4°) ALORS, en tout état de cause, QU’après avoir constaté que le préjudice esthétique de K… Q… n’avait pas été réparé par le Ministère de la Défense, la cour d’appel ne pouvait, sans violer l’article 53 de la loi n° 2000-1257 du 23 décembre 2000, ensemble le principe de réparation intégrale, retenir que les consorts Q… ne pouvait en poursuivre l’indemnisation auprès du FIVA.

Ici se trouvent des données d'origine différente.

(** C29: One call after the other, whatever applications open, use, close or lose, the ports
    that are open at the driver are those with an owner and those that were lost: a port is
    lost when its application dies and the driver refuses the close of the clean-up, which
    forgets the owner all the same.  A port with an owner is not lost; a lost port can be
    opened by nobody; and a port that is neither can be opened by any
    application, if the driver opens a port that is closed. *)
Theorem serial_sessions s s' lost (Hs : serial_start s) (Hr : rtc serial_call (s, ∅) (s', lost)) :
  open_ports (driver s') = dom (portTokenMap_ s') ∪ lost ∧ dom (portTokenMap_ s') ## lost ∧
  (∀ c p, p ∈ lost → result (SerialOpen c p) s' ≠ UEC_OK) ∧
  (∀ c p, portTokenMap_ s' !! p = None → p ∉ lost →
     (∀ d, p ∉ open_ports d → result (hdi_SerialOpen p) d = UEC_OK) → result (SerialOpen c p) s' = UEC_OK).
Proof.
  destruct Hs as (Hb & Hm & _ & _ & Ho).
  destruct (serial_calls_accounted (s, ∅) (s', lost) Hr Hb) as (Hb' & He & Hd).
  { unfold accounted, view. cbn. rewrite Hm, Ho, dom_empty_L. split; [done|]. apply disjoint_empty_l. }
  cbn in Hb', He, Hd. split_and!; [done..| |].
  - intros c p Hp. apply SerialOpen_busy; [done|]. rewrite He. by apply elem_of_union_r.
  - intros c p Hn Hp. apply SerialOpen_free; [done..|]. rewrite He. intros [Hin|]%elem_of_union; [|done].
    apply elem_of_dom in Hin as [? Hin]. by rewrite Hn in Hin.
Qed.

(** ** Calls that interleave

    A client may die while its [SerialClose] is between the driver's close and the end of
    the session: [FreeTokenId] ends the session first, and another application opens the
    port. *)
Definition close_race (a b : Caller) (p : Z) : ST st Z :=
  SerialOpen a p ;;
  ret ← CheckPortAndTokenId a p;
  if negb (ret =? UEC_OK) then mret ret
  else
    ret ← SerialClose_driver a p;
    if negb (ret =? UEC_OK) then mret ret
    else
      ResetFirstRead p ;; ResetFirstWrite p ;;
      FreeTokenId p (token a) ;;
      opened ← SerialOpen b p;
      SerialClose_erase p ;;
      mret opened.

Lemma SerialOpen_run c p s :
  serial_ s = true → portTokenMap_ s !! p = None → p ∉ open_ports (driver s) →
  (∀ d, p ∉ open_ports d → result (hdi_SerialOpen p) d = UEC_OK) →
  ∃ s', SerialOpen c p s = (UEC_OK, s') ∧ serial_ s' = true ∧
    portTokenMap_ s' = <[p := token c]> (portTokenMap_ s) ∧ open_ports (driver s') = {[p]} ∪ open_ports (driver s).
Proof.
  intros Hb Hp Hn Ho. pose proof (SerialOpen_free c p s Hb Hp Hn Ho) as Hr.
  destruct (SerialOpen_effect c p s Hb) as [Hb' He]. rewrite Hr in He. destruct He as (_ & _ & H1 & H2).
  exists (after (SerialOpen c p) s). split_and!; [|done..]. unfold result, after in *. destruct (SerialOpen c p s). by cbn in *; subst.
Qed.
Lemma SerialClose_driver_run c p s :
  (∀ d, p ∈ open_ports d → result (hdi_SerialClose p) d = UEC_OK) → p ∈ open_ports (driver s) →
  ∃ s', SerialClose_driver c p s = (UEC_OK, s') ∧ serial_ s' = serial_ s ∧
    portTokenMap_ s' = portTokenMap_ s ∧ open_ports (driver s') = open_ports (driver s) ∖ {[p]}.
Proof.
  intros Hk Hp. assert (Hr : result (SerialClose_driver c p) s = UEC_OK).
  { unfold SerialClose_driver, result. st_exec. rewrite on_driver_run. st_exec. rewrite on_driver_run. st_exec.
    cbn [driver set_driver]. specialize (Hk (current_time (driver s)).2). rewrite time_driver in Hk. specialize (Hk Hp).
    unfold result in Hk. rewrite Hk, Z.eqb_refl. by st_exec. }
  destruct (SerialClose_driver_effect c p s) as (H1 & H2 & H3). rewrite Hr in H3.
  exists (after (SerialClose_driver c p) s). split_and!; [|done..].
  unfold result, after in *. destruct (SerialClose_driver c p s). by cbn in *; subst.
Qed.
Lemma FreeTokenId_run p t s :
  serial_ s = true → portTokenMap_ s !! p = Some t → p ∉ open_ports (driver s) →
  ∃ s', FreeTokenId p t s = (tt, s') ∧ serial_ s' = true ∧
    portTokenMap_ s' = delete p (portTokenMap_ s) ∧ open_ports (driver s') = open_ports (driver s).
Proof.
  intros Hb Hp Hn. destruct (FreeTokenId_effect p t s Hb) as [Hb' He]. rewrite decide_True in He by done.
  destruct He as [H1 H2]. exists (after (FreeTokenId p t) s). split_and!; [|done..|].
  - unfold after. by destruct (FreeTokenId p t s) as [[] s'].
  - rewrite H2. case_match; [done|]. clear -Hn. set_solver.
Qed.

(** Two applications can strand a port: the first opens it and dies while it closes it,
    and the second opens it before the first's [SerialClose] erases the owner.  The second
    is told that it has opened the port, but the port has no owner: it is open at the
    driver, every operation on it is refused, and no application can open it again. *)
Theorem close_race_strands_port a b p s
    (Hb : serial_ s = true) (Hp : portTokenMap_ s !! p = None)
    (Hc : ∀ d, p ∉ open_ports d → result (hdi_SerialOpen p) d = UEC_OK)
    (Hk : ∀ d, p ∈ open_ports d → result (hdi_SerialClose p) d = UEC_OK)
    (Hd : p ∉ open_ports (driver s)) :
  result (close_race a b p) s = UEC_OK ∧
  p ∈ open_ports (driver (after (close_race a b p) s)) ∧
  (∀ c, ¬ owns c p (after (close_race a b p) s)) ∧
  (∀ c, result (SerialOpen c p) (after (close_race a b p) s) ≠ UEC_OK).
Proof.
  destruct (SerialOpen_run a p s Hb Hp Hd Hc) as (s1 & H1 & Hb1 & Hm1 & Ho1).
  destruct (CheckPortAndTokenId_run a p s1) as (r2 & H2 & Hr2 & _).
  rewrite (proj2 Hr2) in H2 by (split; [done|]; unfold owns; by rewrite Hm1, lookup_insert_eq).
  destruct (SerialClose_driver_run a p s1 Hk) as (s3 & H3 & Hb3 & Hm3 & Ho3); [rewrite Ho1; set_solver|].
  set (s4 := set_portsHasBeenWritten_ (portsHasBeenWritten_ s3 ∖ {[p]})
               (set_portsHasBeenRead_ (portsHasBeenRead_ s3 ∖ {[p]}) s3)).
  destruct (FreeTokenId_run p (token a) s4) as (s5 & H5 & Hb5 & Hm5 & Ho5).
  { exact (eq_trans Hb3 Hb1). }
  { cbn. by rewrite Hm3, Hm1, lookup_insert_eq. }
  { cbn. rewrite Ho3. clear. set_solver. }
  destruct (SerialOpen_run b p s5 Hb5) as (s6 & H6 & Hb6 & Hm6 & Ho6); [by rewrite Hm5, lookup_delete_eq| |done|].
  { rewrite Ho5. cbn. rewrite Ho3. clear. set_solver. }
  assert (Hrun : close_race a b p s = (UEC_OK, set_portTokenMap_ (delete p (portTokenMap_ s6)) s6)).
  { unfold close_race. rewrite bind_unfold, H1. cbn [fst snd]. rewrite bind_unfold, H2. cbn [fst snd].
    rewrite Z.eqb_refl. cbn [negb]. rewrite bind_unfold, H3. cbn [fst snd].
    rewrite Z.eqb_refl. cbn [negb]. unfold ResetFirstRead, ResetFirstWrite. st_exec.
    match goal with |- context [FreeTokenId p _ ?t] => change t with s4 end. rewrite H5. st_exec. by rewrite H6. }
  assert (Hopen : p ∈ open_ports (driver s6)) by (rewrite Ho6; set_solver).
  assert (Hnone : delete p (portTokenMap_ s6) !! p = None) by apply lookup_delete_eq.
  unfold result at 1, after, owns. rewrite Hrun. cbn. rewrite Hnone. split_and!; [done..|].
  intros c. by apply SerialOpen_busy.
Qed.
End Sessions.

(** ** What is reported of a session *)

(** The ports that were read or written have an owner. *)
Definition unreported (s : st) : Prop :=
  portsHasBeenRead_ s ∪ portsHasBeenWritten_ s ⊆ dom (portTokenMap_ s).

TROISIEME MOYEN DE CASSATION

Les consorts Q… font grief à l’arrêt attaqué D’AVOIR rejeté leur demande d’indemnisation au titre du préjudice d’assistance d’une tierce personne ;

AUX MOTIFS QUE « le Fonds soutient à bon droit que K… Q… était affecté de diverses pathologies intercurrentes dont la preuve est établie aux débats nonobstant les prétentions contraires des demandeurs, en l’espèce une maladie de Parkinson, un adénome de la prostate, une dégénérescence maculaire de la vision dite DMLA, une hypertension artérielle et des troubles du rythme cardiaque en lien avec une arythmie complète et une fibrillation atriale, lesquelles sont sans lien avec l’amiante et ne peuvent fonder la demande d’assistance par tierce personne présentée ; qu’en outre il s’établit qu’à la date du 6 juillet 2016, K… Q… était au stade 1 de l’indice de Performance Status de l’OMS lequel correspond à une « activité physique diminuée mais ambulatoire et capable de mener un travail », ce qui le plaçait dès lors en situation de prendre soin personnellement de lui-même et d’accomplir pour son compte l’ensemble des gestes de la vie quotidienne ; qu’il sera rappelé pour mémoire que K… Q… est venu à décéder à l’âge de 88 ans, ce qui induit nécessairement que la progression en âge rend certaines tâches du quotidien plus difficiles à réaliser, ce qui pouvait justifier à soi seul et indépendamment de l’exposition à l’amiante, que K… Q… aurait pu solliciter auprès des organismes sociaux la mise en place d’une telle mesure ; qu’en l’état les demandeurs ne rapportent pas à suffisance la preuve que la perte d’autonomie de leur auteur serait en lien direct et certain avec la pathologie asbestosique dont il souffrait » ;

1°) ALORS QU’en se bornant à affirmer que les pathologies intercurrentes dont souffrait K… Q… sont sans lien avec l’amiante, ce que les consorts Q… contestaient, la cour d’appel n’a pas donné de réelle motivation à sa décision, méconnaissant ainsi les exigences de l’article 455 du code de procédure civile ;

2°) ALORS QUE le préjudice résultant du besoin d’assistance par une tierce personne est constitué de la perte d’autonomie dont la victime d’un dommage se trouve atteinte et qui la met dans l’incapacité d’accomplir seule tout ou partie des actes de la vie courante ; qu’en se bornant à relever que K… Q… était au stade 1 de l’indice de Performance Status de l’OMS, qui correspond à une activité physique diminuée mais ambulatoire et capable de mener un travail, la cour d’appel a statué par un motif impropre à établir qu’il aurait été en situation d’accomplir l’ensemble des gestes de la vie quotidienne et privé sa décision de base légale au regard de l’article 53 de la loi n° 2000-1257 du 23 décembre 2000, ensemble le principe de réparation intégrale.